Diseased Carcass Disposal – Be Prepared, Be Safe, Be Biosecure

September 13, 2018

An Anthrax outbreak in the mountainous southern regions of France only a couple of weeks ago, and the current threat of African Swine Fever (ASF) in Bulgaria, Romania, Poland and other Eastern European countries has sparked widespread concern throughout the European farming and agriculture industry. Affecting hundreds of farms, hundreds-of-thousands of pigs and over 10 European countries already, the number of fatalities is still rising.

Although we all stay positive and hope for swift end to the outbreak. The devastating reality is that before a solution is found, many more animals will die. This sad truth is what drives us at Waste Spectrum Environmental to provide solutions to prevent situations such as this from damaging farms, livestock and agriculture again. We also want to encourage authorities and farmers to be prepared for these devastating outbreaks in the future.

The threat of disease to farmers and their livestock is an omnipresent concern; and even one case of disease can be devastating for farmers and their livelihood.
With the animal world becoming more biodiverse, new diseases and alternative strains of existing diseases are being discovered every day. Continuous development across the globe, and an international trading market for livestock; has presented a need for the transportation of large numbers of animals from farm-to-farm and country-to-country. This causes a more widespread threat of diseases spreading.
If the development and spread of disease goes unnoticed or spreads rapidly, it can quickly spiral out of control; and before we know it, vaccination is ineffective because the disease is too advanced.
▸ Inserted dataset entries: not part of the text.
(** The smallest deposit for the prices of the provider of an unanswered request can be
    computed: no product leaves the integers. *)
Definition priced (s : ServiceState) (kr : string * SvcRequest) : Prop :=
  sr_Profiling kr.2 = false → ∀ b, bindings s !! bind_key kr.2 = Some b →
  ∃ m, min_deposit (NewInt (MinDepositMultiple (sv_params s))) [] (sb_Prices b) = Ok m.
Lemma priced_same s s' kr :
  (∀ k, (sb_Prices <$> bindings s' !! k) = sb_Prices <$> bindings s !! k) → sv_params s' = sv_params s → priced s kr ↔ priced s' kr.
Proof.
  intros Hb Ep. unfold priced. rewrite Ep. specialize (Hb (bind_key kr.2)). split; intros Hp Hf b Eb; rewrite Eb in Hb; simpl in Hb.
  - destruct (bindings s !! bind_key kr.2) as [b0|]; [|done]. injection Hb as ->. by apply Hp.
  - destruct (bindings s' !! bind_key kr.2) as [b0|]; [|done]. injection Hb as <-. by apply Hp.
Qed.
(** The requests [l] are closed, their consumers are credited with the fees, the
    deposits of their providers are slashed once for each, and the coins that leave
    the deposits are burned. *)
Record expired (l : list (string * SvcRequest)) (s s' : ServiceState) : Prop := {
  ex_inv : service_inv s';
  ex_open k : expirations s' !! k = if decide (k ∈ l.*1) then None else expirations s !! k;
  ex_returned a : fee_at s' a = fee_at s a + fees_of a l;
  ex_deposit k : deposit_at s' k = slash_times (SlashFraction (sv_params s)) (slashes k l) (deposit_at s k);
  ex_terms k : (sb_Prices <$> bindings s' !! k) = sb_Prices <$> bindings s !! k;
  ex_balance x : held s' x = held s x - (if decide (x = ServiceDepositCoinsAccAddr) then deposits s - deposits s' else 0)
                                      + (if decide (x = BurnedCoinsAccAddr) then deposits s - deposits s' else 0);
  ex_priced : Forall (priced s) l;
  ex_incoming : incomingFees s' = incomingFees s;
  ex_params : sv_params s' = sv_params s }.

Lemma expired_refl s : service_inv s → expired [] s s.
Proof.
  intros Hi. split; try done.
  - intros a. unfold fees_of. simpl. lia.
  - intros x. repeat case_decide; lia.
Qed.
Lemma expired_trans l l' s s1 s' : expired l s s1 → expired l' s1 s' → expired (l ++ l') s s'.
Proof.
  intros [I1 O1 R1 D1 T1 B1 C1 N1 P1] [I2 O2 R2 D2 T2 B2 C2 N2 P2]. split; [done|..|congruence|congruence].
  - intros k. rewrite O2, O1, fmap_app. repeat case_decide; set_solver.
  - intros a. rewrite R2, R1. unfold fees_of. rewrite list_sum_app. lia.
  - intros k. rewrite D2, D1, P1. unfold slash_times, slashes. by rewrite filter_app, length_app, Nat.add_comm, Nat.iter_add.
  - intros k. by rewrite T2, T1.
  - intros x. rewrite B2, B1. repeat case_decide; lia.
  - apply Forall_app. split; [done|]. eapply Forall_impl; [exact C2|]. intros kr. by apply priced_same.
Qed.

(** The part of it that is the binding and the coins. *)
Record slashed_for (kr : string * SvcRequest) (s s1 : ServiceState) : Prop := {
  sf_inv : service_inv s1;
  sf_rest : expirations s1 = expirations s ∧ returnedFees s1 = returnedFees s ∧ incomingFees s1 = incomingFees s ∧
            sv_params s1 = sv_params s;
  sf_deposit k : deposit_at s1 k = slash_times (SlashFraction (sv_params s)) (slashes k [kr]) (deposit_at s k);
  sf_terms k : (sb_Prices <$> bindings s1 !! k) = sb_Prices <$> bindings s !! k;
  sf_balance x : held s1 x = held s x - (if decide (x = ServiceDepositCoinsAccAddr) then deposits s - deposits s1 else 0)
                                      + (if decide (x = BurnedCoinsAccAddr) then deposits s - deposits s1 else 0);
  sf_priced : priced s kr }.
Lemma slashes_one k k' req :
  slashes k [(k', req)] = if sr_Profiling req then 0%nat else if decide (bind_key req = k) then 1%nat else 0%nat.
Proof.
  unfold slashes. rewrite filter_cons, filter_nil. cbn [snd].
  destruct (sr_Profiling req); repeat case_decide; naive_solver.
Qed.
Lemma slash_slashed_for t k req a b b' s :
  service_inv s → sr_Profiling req = false → bindings s !! bind_key req = Some b → slashed (sv_params s) t b b' →
  burns s a (part (SlashFraction (sv_params s)) (iris (sb_Deposit b))) →
  slashed_for (k, req) s (set_bindings (insert (bind_key req) b') (set_auth a s)).
Proof.
  intros Hi Hp Eb Hb' Hburn. destruct (slashed_ok _ _ _ _ _ _ (si_rates _ _ _ Hi) (si_bindings _ _ _ Hi _ _ Eb) Hb') as (_&Hd&Hpr).
  assert (Hdep : deposits (set_bindings (insert (bind_key req) b') (set_auth a s)) =
    deposits s - part (SlashFraction (sv_params s)) (iris (sb_Deposit b))).
  { unfold deposits. simpl. rewrite map_sum_insert. unfold at_key. rewrite Eb, Hd. lia. }
  split; [by eapply keep_slash|done|..].
  - intros k'. rewrite slashes_one, Hp. unfold deposit_at, at_key. simpl. rewrite lookup_insert.
    case_decide; [subst; rewrite Eb, Hd; done|done].
  - intros k'. simpl. rewrite lookup_insert. case_decide; [subst; by rewrite Eb; simpl; rewrite Hpr|done].
  - intros x. rewrite Hdep. unfold held at 1. simpl. rewrite (proj2 Hburn). repeat case_decide; lia.
  - intros _ b0 Eb0. simpl in Eb0. rewrite Eb in Eb0. injection Eb0 as <-. destruct Hb' as (_&m&_&_&Hm&_). by exists m.
Qed.
Lemma profiling_slashed_for k req s : service_inv s → sr_Profiling req = true → slashed_for (k, req) s s.
Proof.
  intros Hi Hp. split; [done|done|..|done| |].
  - intros k'. by rewrite slashes_one, Hp.
  - intros x. repeat case_decide; lia.
  - intros Hf. simpl in Hf. by rewrite Hp in Hf.
Qed.

Lemma expire_one_expired t k req s u s' :
  service_inv s → expirations s !! k = Some req →
  expire_one t (SlashFraction (sv_params s)) req s = (Ok u, s') → expired [(k, req)] s s'.
Proof.
  intros Hi Ek Hr. destruct (si_open _ _ _ Hi _ _ Ek) as (Hk&Hf&b&Eb).
  destruct (request_expire_ok _ _ _ _ _ _ _ _ Hi Ek Eb Hr) as (c&s1&->&Hc&Hca&Hs1).
  assert (Hsf : slashed_for (k, req) s s1).
  { destruct (sr_Profiling req) eqn:Hp; [subst; by apply profiling_slashed_for|].
    destruct Hs1 as (a&b'&->&Hb'&Hburn). by eapply slash_slashed_for. }
  destruct Hsf as [I (E1&E2&E3&E4) D T B C]. rewrite Hk in *. split; [|..|done|done|done|by constructor|done|done].
  - apply keep_expire_record; [done|by rewrite E1|unfold fee_at; rewrite E2; done|done].
  - intros k'. simpl. rewrite lookup_delete, E1. repeat case_decide; set_solver.
  - intros a. unfold fee_at, at_key, fees_of in *. simpl. rewrite lookup_insert, E2.
    case_decide; [subst; simpl; rewrite Hca; unfold at_key; lia|lia].
Qed.
(** ** Examples *)
#[local] Existing Instance name_crypto.
Definition ex_parse (_ : string) : option ProtoDefinition := Some (mkProto 1 [mkRPC "call" None] []).
Abbreviation ex_Handler := (Handler ex_parse id).
Definition ex0 : ServiceState :=
  mkService (ex_bank [("alice", [mkCoin IrisAtto 500000]); ("bob", [mkCoin IrisAtto 1000])] 1000000 []) ∅ ∅ ∅ ∅ ∅ ∅ ∅
    None ∅ ∅ ∅ DefaultParams.
Definition ex_def : ServiceMsg := SvcDefMsg (NewSvcDef "svc" "iris" "" [] "alice" "" "idl").
Definition ex_bind : ServiceMsg :=
  SvcBindMsg (mkBind "svc" "iris" "iris" "alice" Local [mkCoin IrisAtto 100000] [mkCoin IrisAtto 100] (mkLevel 1 1)).
Definition ex_request : ServiceMsg :=
  SvcRequestMsg (mkMsgRequest "iris" "svc" "iris" "iris" 1 "alice" "bob" "in" [mkCoin IrisAtto 100] false).
Definition ex_response : MsgSvcResponse := mkMsgResponse "iris" "110-10-0" "alice" "out" "".
Definition ex1 : ServiceState := (ex_Handler 10 0 ex_def ex0).2.
Definition ex2 : ServiceState := (ex_Handler 10 0 ex_bind ex1).2.
Definition ex3 : ServiceState := (ex_Handler 10 0 ex_request ex2).2.
Definition ex4 : ServiceState := (handleMsgSvcResponse id ex_response ex3).2.

Lemma ex_modules : modules_distinct.
Proof. split; vm_compute; discriminate. Qed.
Lemma ex_fresh : fresh true ex0.
Proof. split_and!; [|done..]. apply auth_wfb_ok. vm_compute. reflexivity. Qed.
Lemma ex_outside a : a = "alice" ∨ a = "bob" → outside a.
Proof. intros [->| ->]; split; vm_compute; discriminate. Qed.
Lemma ex_step h t msg s :
  ValidateBasic ex_parse msg = Ok tt → GetSigners msg = ["alice"] ∨ GetSigners msg = ["bob"] → (ex_Handler h t msg s).1 = Ok tt →
  service_step ex_parse id true s (ex_Handler h t msg s).2.
Proof.
  intros Hv Hs Hr. eapply step_msg; [exact Hv| |by apply run_ok].
  destruct Hs as [-> | ->]; repeat constructor; apply ex_outside; auto.
Qed.
Lemma ex_reach3 : rtc (service_step ex_parse id true) ex0 ex3.
Proof.
  eapply rtc_l; [apply (ex_step 10 0 ex_def); vm_compute; auto|]. fold ex1.
  eapply rtc_l; [apply (ex_step 10 0 ex_bind); vm_compute; auto|]. fold ex2.
  eapply rtc_l; [apply (ex_step 10 0 ex_request); vm_compute; auto|]. apply rtc_refl.
Qed.
Lemma ex_reach4 : rtc (service_step ex_parse id true) ex0 ex4.
Proof.
  eapply rtc_r; [exact ex_reach3|]. apply (ex_step 20 0 (SvcResponseMsg ex_response)); vm_compute; auto.
Qed.
(** ** Descriptions (validator.go) *)
Record Description := NewDescription { Moniker : string; Identity : string; Website : string; Details : string }.
#[export] Instance Description_eq_dec : EqDecision Description.
Proof. solve_decision. Defined.
Definition DoNotModifyDesc : string := "[do-not-modify]".
Definition EnsureLength (d : Description) : Outcome Description :=
  if (70 <? str_len (Moniker d))%nat then Err ErrDescriptionLength else
  if 3000 <? Z.of_nat (str_len (Identity d)) then Err ErrDescriptionLength else
  if (140 <? str_len (Website d))%nat then Err ErrDescriptionLength else
  if (280 <? str_len (Details d))%nat then Err ErrDescriptionLength else Ok d.
Definition keep_field (old new : string) : string := if bool_decide (new = DoNotModifyDesc) then old else new.
Definition UpdateDescription (d d2 : Description) : Outcome Description :=
  EnsureLength (NewDescription (keep_field (Moniker d) (Moniker d2)) (keep_field (Identity d) (Identity d2))
    (keep_field (Website d) (Website d2)) (keep_field (Details d) (Details d2))).

(** ** Validators (validator.go, types/stake.go) *)
Inductive BondStatus := Unbonded | Unbonding | Bonded.
#[export] Instance BondStatus_eq_dec : EqDecision BondStatus.
Proof. solve_decision. Defined.
Record Validator := mkValidator {
  v_OperatorAddr : ValAddress; v_ConsPubKey : ConsKey; v_Jailed : bool; v_Status : BondStatus;
  v_Tokens : Dec; v_DelegatorShares : Dec; v_Description : Description; v_BondHeight : Z;
  v_UnbondingHeight : Z; v_UnbondingMinTime : Z; v_Commission : Commission }.
Definition NewValidator (operator : ValAddress) (pubKey : ConsKey) (description : Description) : Validator :=
  mkValidator operator pubKey false Unbonded ZeroDec ZeroDec description 0 0 0 (NewCommission ZeroDec ZeroDec ZeroDec).

Definition with_jailed (j : bool) (v : Validator) : Validator :=
  mkValidator (v_OperatorAddr v) (v_ConsPubKey v) j (v_Status v) (v_Tokens v) (v_DelegatorShares v) (v_Description v)
    (v_BondHeight v) (v_UnbondingHeight v) (v_UnbondingMinTime v) (v_Commission v).
Definition with_status (st : BondStatus) (v : Validator) : Validator :=
  mkValidator (v_OperatorAddr v) (v_ConsPubKey v) (v_Jailed v) st (v_Tokens v) (v_DelegatorShares v) (v_Description v)
    (v_BondHeight v) (v_UnbondingHeight v) (v_UnbondingMinTime v) (v_Commission v).
Definition with_tokens (tokens shares : Dec) (v : Validator) : Validator :=
  mkValidator (v_OperatorAddr v) (v_ConsPubKey v) (v_Jailed v) (v_Status v) tokens shares (v_Description v)
    (v_BondHeight v) (v_UnbondingHeight v) (v_UnbondingMinTime v) (v_Commission v).
Definition with_description (d : Description) (v : Validator) : Validator :=
  mkValidator (v_OperatorAddr v) (v_ConsPubKey v) (v_Jailed v) (v_Status v) (v_Tokens v) (v_DelegatorShares v) d
    (v_BondHeight v) (v_UnbondingHeight v) (v_UnbondingMinTime v) (v_Commission v).
Definition with_bondHeight (h : Z) (v : Validator) : Validator :=
  mkValidator (v_OperatorAddr v) (v_ConsPubKey v) (v_Jailed v) (v_Status v) (v_Tokens v) (v_DelegatorShares v) (v_Description v)
    h (v_UnbondingHeight v) (v_UnbondingMinTime v) (v_Commission v).
Definition with_unbonding (minTime h : Z) (v : Validator) : Validator :=
  mkValidator (v_OperatorAddr v) (v_ConsPubKey v) (v_Jailed v) (v_Status v) (v_Tokens v) (v_DelegatorShares v) (v_Description v)
    (v_BondHeight v) h minTime (v_Commission v).
Definition with_commission (c : Commission) (v : Validator) : Validator :=
  mkValidator (v_OperatorAddr v) (v_ConsPubKey v) (v_Jailed v) (v_Status v) (v_Tokens v) (v_DelegatorShares v) (v_Description v)
    (v_BondHeight v) (v_UnbondingHeight v) (v_UnbondingMinTime v) c.
(** A panic in place of an error changes no normal return. *)
Lemma wp_must {A} (c : M (StakeState X) A) w (Q : A → StakeState X → Prop) s :
  wp c Q s → wp (λ s, match c s with (Err _, s) => (Panic w, s) | r => r end) Q s.
Proof. intros Hc a s'. specialize (Hc a s'). destruct (c s) as [[b|e|w'] s1]; intros [= -> ->]; auto. Qed.
Record red_loop s0 (va : ValAddress) (rs : list Redelegation) s : Prop := {
  rl_inv : sinv 0 none s;
  rl_steady : steady s0 s;
  rl_val : validators s !! va = validators s0 !! va;
  rl_due : same_due s0 s;
  rl_recs : Forall (λ r, red_ok r ∧ rd_ValidatorSrcAddr r = va) rs;
  rl_stored : Forall (λ r, reds s !! red_key r = Some r) rs;
  rl_nodup : NoDup (red_key <$> rs) }.
Lemma wp_slashRED ctx r l h f s0 va s :
  0 ≤ f → red_loop s0 va (r :: l) s → wp (slashRedelegation ctx r h f) (λ _, red_loop s0 va l) s.
Proof.
  intros Hf [Hi Hst Hv Hdue Hr Hsto Hnd]. apply Forall_cons in Hr as [[Hr Hva] Hl]. apply Forall_cons in Hsto as [Hrs Hls].
  cbn in Hnd. apply NoDup_cons in Hnd as [Hni Hnd].
  assert (red_loop s0 va l s) as Hdone by (by split). unfold slashRedelegation. case_match; [by wps|]. case_match; [by wps|]. wps.
  eapply (wp_mono _ (λ _, red_loop s0 va l)).
  { destruct (Int_IsZero _); [by wps|]. unfold SetRedelegation. wps. apply Int_Sub_ok in Hx1 as [-> _].
    set (r' := mkRED _ _ _ _ _ _ _ _ _). change (red_loop s0 va l (put_red r' s)).
    split; [|etrans; [exact Hst|by apply steady_fields]|done|etrans; [exact Hdue|by apply (due_put_red s r)]|done| |done].
    - apply (sinv_put_red _ _ _ r' Hi). destruct Hr. split; try done. simpl. rewrite MinInt_min. lia.
    - rewrite Forall_forall in *. intros w Hw. simpl. rewrite lookup_insert_ne; [by apply Hls|].
      intros E. apply Hni. change (red_key r = red_key w) in E. rewrite E. by apply list_elem_of_fmap_2. }
  clear Hi Hst Hv Hdone Hdue Hls. intros _ s1 Hdone. pose proof Hdone as [Hi Hst Hv Hdue _ Hls _]. wps.
  unfold Dec_Mul in Hx1. apply dec_checked_ok in Hx1 as [-> _].
  assert (0 ≤ chopPrecisionAndRound (f * rd_SharesDst r)) as Hsh by (apply chop_pos; pose proof (rk_shares _ Hr); nia).
  set (sh := chopPrecisionAndRound _) in *. destruct (Dec_IsZero sh); [by wps|]. wpb. apply wp_GetDelegation; [intros; by wps|]. intros d Hd. wpb.
  destruct (rk_addrs _ Hr) as (A1&A2&A3). destruct (dels_addrs _ _ _ _ (si_dels _ _ _ Hi) A1 Hd) as (_&_&_&Hds&_).
  apply wp_must. eapply wp_mono; [apply wp_and; [apply wp_unbond; [exact Hi|done|]|by apply (K_unbond (λ _, True) (same_part transit) transit_closed transit_hooked)]|]; [by case_match|].
  intros amt s2 [(Hi2&Ha&[q ->]&Hst2&Hso&_&Er&_) Ht]. wps. whole_coin Hx1 Hx2.
  eapply (wp_Decrease q); [done|exact Hi2|]. intros a Hi3. wps. split; [..|done].
  - eapply sinv_ext; [..|exact Hi3]; [lia|done].
  - etrans; [exact Hst|]. etrans; [exact Hst2|by apply steady_fields].
  - rewrite <-Hv. apply Hso. rewrite <-Hva. apply rk_ne, Hr.
  - etrans; [exact Hdue|]. by apply transit_due.
  - done.
  - simpl. by rewrite Er.
Qed.
Lemma wp_true {S A} (c : M S A) (s : S) : wp c (λ _ _, True) s.
Proof. by intros ? ?. Qed.
Lemma wp_GetValidatorByConsAddr c (Q : option Validator → StakeState X → Prop) L D s :
  sinv L D s → Q None s →
  (∀ v, validators s !! v_OperatorAddr v = Some v → ConsAddr v = c → Q (Some v) s) → wp (GetValidatorByConsAddr c) Q s.
Proof.
  intros Hi HN HS. unfold GetValidatorByConsAddr. wps. destruct (byConsAddr s !! c) as [a|] eqn:E; [|by wps].
  apply (si_cons _ _ _ Hi) in E as (v&Hv&Hc). destruct (si_vals _ _ _ Hi _ _ Hv) as [<- _].
  apply wp_GetValidator; [congruence|]. intros w Hw. assert (w = v) as -> by congruence. auto.
Qed.
Lemma wp_Slash ctx c h p f s :
  sinv 0 none s → wp (Slash ctx c h p f) (λ _ s', sinv 0 none s' ∧ steady s s' ∧ same_due s s') s.
Proof.
  intros Hi. unfold Slash. wpb. apply wp_expect. intros Hf%negb_true_iff%Z.ltb_ge. wps.
  eapply wp_GetValidatorByConsAddr; [done|by wps|]. intros v Hv _.
  destruct (si_vals _ _ _ Hi _ _ Hv) as [_ Hvo]. wpb. apply wp_expect. intros _. wpb.
  eapply wp_outside; [apply law_modified|done|done|]. intros _ a1 x1 Hi1. wpb. set (s1 := set_other x1 (set_auth a1 s)) in *.
  assert (red_loop s1 (v_OperatorAddr v) [] s1) as Hbase by (split; try done; constructor).
  eapply (wp_mono _ (λ _ s2, red_loop s1 (v_OperatorAddr v) [] s2)).
  { case_match; [by wps|]. case_match; [by wps|]. wpb.
    eapply wp_mono; [by apply (wp_UBDsFromValidator _ 0 none)|]. intros us s2 (->&Hus&Hnd). wpb.
    eapply wp_mono; [apply (wp_slash_all _ (ubd_loop s1)); [by split|intros; by apply wp_slashUBD]|].
    intros rem s2 [Hi2 Hst2 Hv2 Hd2 _ _]. wpb.
    eapply wp_mono; [eapply wp_REDsFromValidator; [done|apply Hvo]|]. intros rs s3 (->&Hrs&Hrs'&Hnd').
    apply (wp_slash_all _ (red_loop s1 (v_OperatorAddr v))); [split; try done; by rewrite Hv2|intros; by apply wp_slashRED]. }
  intros rem s2 [Hi2 Hst2 Hv2 Hd2 _ _ _]. set (t := MaxDec _ _). wpb. change (validators s1) with (validators s) in Hv2. rewrite Hv in Hv2.
  destruct (decide (t = chopPrecisionAndTruncate t * P)) as [Ew|Ew].
  - rewrite Ew in *. set (q := chopPrecisionAndTruncate t) in *.
    eapply (wp_RemoveValidatorTokens v); [done|done|by exists q|]. intros k k' pl a Hq v' Hi3. wps.
    apply wp_expect. intros _. wps. whole_coin Hx2 Hx3.
    eapply (wp_Decrease q); [done|exact Hi3|]. intros a' Hi4. split_and!.
    + eapply sinv_ext; [..|exact Hi4]; [lia|done].
    + transitivity s1; [by apply steady_fields|]. etrans; [exact Hst2|].
      transitivity (put_validator k k' v' pl a s2); [by apply (steady_put _ _ _ v)|by apply steady_fields].
    + transitivity s1; [by apply transit_due|]. etrans; [exact Hd2|]. by apply transit_due.
  - eapply wp_mono; [apply wp_true|]. intros _ s3 _. wps. apply wp_expect. intros Hz%Dec_IsZero_iff. exfalso. apply Ew.
    unfold Dec_TruncateDec in Hx0. inv_ok Hx0. apply NewIntFromBigInt_ok in E as [-> _]. rewrite NewDecFromInt_ok in Hx0.
    injection Hx0 as <-. apply dec_checked_ok in Hx1 as [-> _]. lia.
Qed.
Lemma wp_Jail c s : sinv 0 none s → wp (Jail c) (λ _ s', sinv 0 none s' ∧ steady s s') s.
Proof.
  intros Hi. unfold Jail, mustGetValidatorByConsAddr. wpb. eapply wp_GetValidatorByConsAddr; [done|by wps|]. intros v Hv _. wps.
  eapply wp_jailValidator; [done..|]. intros k _ Hi'. split; [done|by apply steady_jail].
Qed.
Lemma wp_Unjail c s : sinv 0 none s → wp (Unjail c) (λ _ s', sinv 0 none s' ∧ steady s s') s.
Proof.
  intros Hi. unfold Unjail, mustGetValidatorByConsAddr. wpb. eapply wp_GetValidatorByConsAddr; [done|by wps|]. intros v Hv _. wps.
  eapply wp_unjailValidator; [done..|]. intros k _ Hi'. split; [done|by apply steady_unjail].
Qed.

(** ** Messages *)
(** A new description or commission. *)
Record same_stake (v w : Validator) : Prop := {
  ss_addr : v_OperatorAddr w = v_OperatorAddr v;
  ss_key : v_ConsPubKey w = v_ConsPubKey v;
  ss_jailed : v_Jailed w = v_Jailed v;
  ss_status : v_Status w = v_Status v;
  ss_tokens : v_Tokens w = v_Tokens v;
  ss_shares : v_DelegatorShares w = v_DelegatorShares v;
  ss_time : v_UnbondingMinTime w = v_UnbondingMinTime v }.
Lemma same_rank v w : same_stake v w → getValidatorPowerRank w = getValidatorPowerRank v.
Proof. intros []. unfold getValidatorPowerRank, potential_power, GetPotentialPower. by rewrite ss_tokens0, ss_addr0. Qed.
Lemma sinv_same L D s v w :
  sinv L D s → validators s !! v_OperatorAddr v = Some v → same_stake v w →
  sinv L D (set_validators (insert (v_OperatorAddr w) w) s).
Proof.
  intros [] Hv Hw. pose proof (same_rank _ _ Hw) as Hr. destruct Hw as [Ea Ec Ej Est Et Esh _]. rewrite Ea. split; simpl; try done.
  - apply vals_ok_update; [done..|]. destruct (si_vals0 _ _ Hv) as [_ []]. split; rewrite ?Ea, ?Et, ?Esh; done.
  - destruct si_pool0 as (p&Hp&Ep). exists p. split; [done|]. rewrite Ep, (sum_update _ _ _ v) by done.
    unfold BondedTokens. rewrite Est, Et. lia.
  - intros k a. rewrite (si_index0 k a). destruct (decide (a = v_OperatorAddr v)) as [->|].
    + rewrite lookup_insert_eq, Hv. split; intros (x&[= <-]&Hj&Hk); eexists; (split; [done|]); split; congruence.
    + by rewrite lookup_insert_ne.
  - eapply cons_ok_update; [done..|]. unfold ConsAddr. by rewrite Ec.
  - intros a. rewrite shares_of_update, <-si_shares0. case_decide; [subst|done]. unfold shares_of. by rewrite Hv, Esh.
  - rewrite (sum_update _ _ _ v) by done. unfold loose_tokens in *. rewrite Est, Et. lia.
Qed.
Lemma steady_same s v w :
  validators s !! v_OperatorAddr v = Some v → same_stake v w → steady s (set_validators (insert (v_OperatorAddr w) w) s).
Proof.
  intros Hv []. split; try done. intros a. simpl. rewrite ss_addr0. destruct (decide (a = v_OperatorAddr v)) as [->|].
  - rewrite lookup_insert_eq, Hv. simpl. unfold stage. by rewrite ss_status0, ss_time0, ss_key0.
  - by rewrite lookup_insert_ne.
Qed.
Lemma wp_handleMsgEditValidator ctx m s :
  sinv 0 none s → wp (handleMsgEditValidator ctx m) (λ _ s', sinv 0 none s' ∧ steady s s') s.
Proof.
  intros Hi. unfold handleMsgEditValidator. wpb. apply wp_GetValidator; [intros; wps|]. intros v Hv.
  destruct (si_vals _ _ _ Hi _ _ Hv) as [Ea _]. rewrite <-Ea in *. wps.
  eapply (wp_mono _ (λ w s', same_stake v w ∧ ∃ a o, s' = set_other o (set_auth a s) ∧ sinv 0 none s')).
  { destruct (ev_CommissionRate m) as [rate|]; wps; [|split; [by split|]; by exists (st_auth s), (st_other s); destruct s].
    eapply wp_outside; [apply law_modified|done|done|]. intros _ a o Hi'. wps. split; [by split|eauto]. }
  intros w s1 (Hw&a&o&->&Hi1). unfold SetValidator. wps. split; [by apply (sinv_same _ _ _ v)|].
  etrans; [apply (steady_outside s a o)|]. by apply (steady_same _ v).
Qed.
As disease and the symptoms associated with disease can go unnoticed for long periods of time, it is often the case that the disease has spread throughout the whole farm ‘silently’. By the time one of the animals dies, the disease has already taken a hold.

It is at this stage that it is vital to operate quickly, efficiently and safely to prevent the spread to neighbouring livestock or other farms.

It is tragic that it is still seen as good practice in some parts of the world to dig a hole and bury the dead. Diseased animal carcasses need to be bio-securely disposed of. Burying them in the ground spreads the disease by contaminating soil and water supplies and allows it to sit dormant in the ground for many years as the spores of disease rest until disturbed.

Another method of disposal is collection. By allowing a collector to come to your site and remove your rubbish, you are allowing the potential spread of disease. Lugging diseased carcasses around the region can cause it to spread to other farms or even humans. By incinerating it on site and overseeing the disposal yourself, you guarantee it is done responsibly and ethically.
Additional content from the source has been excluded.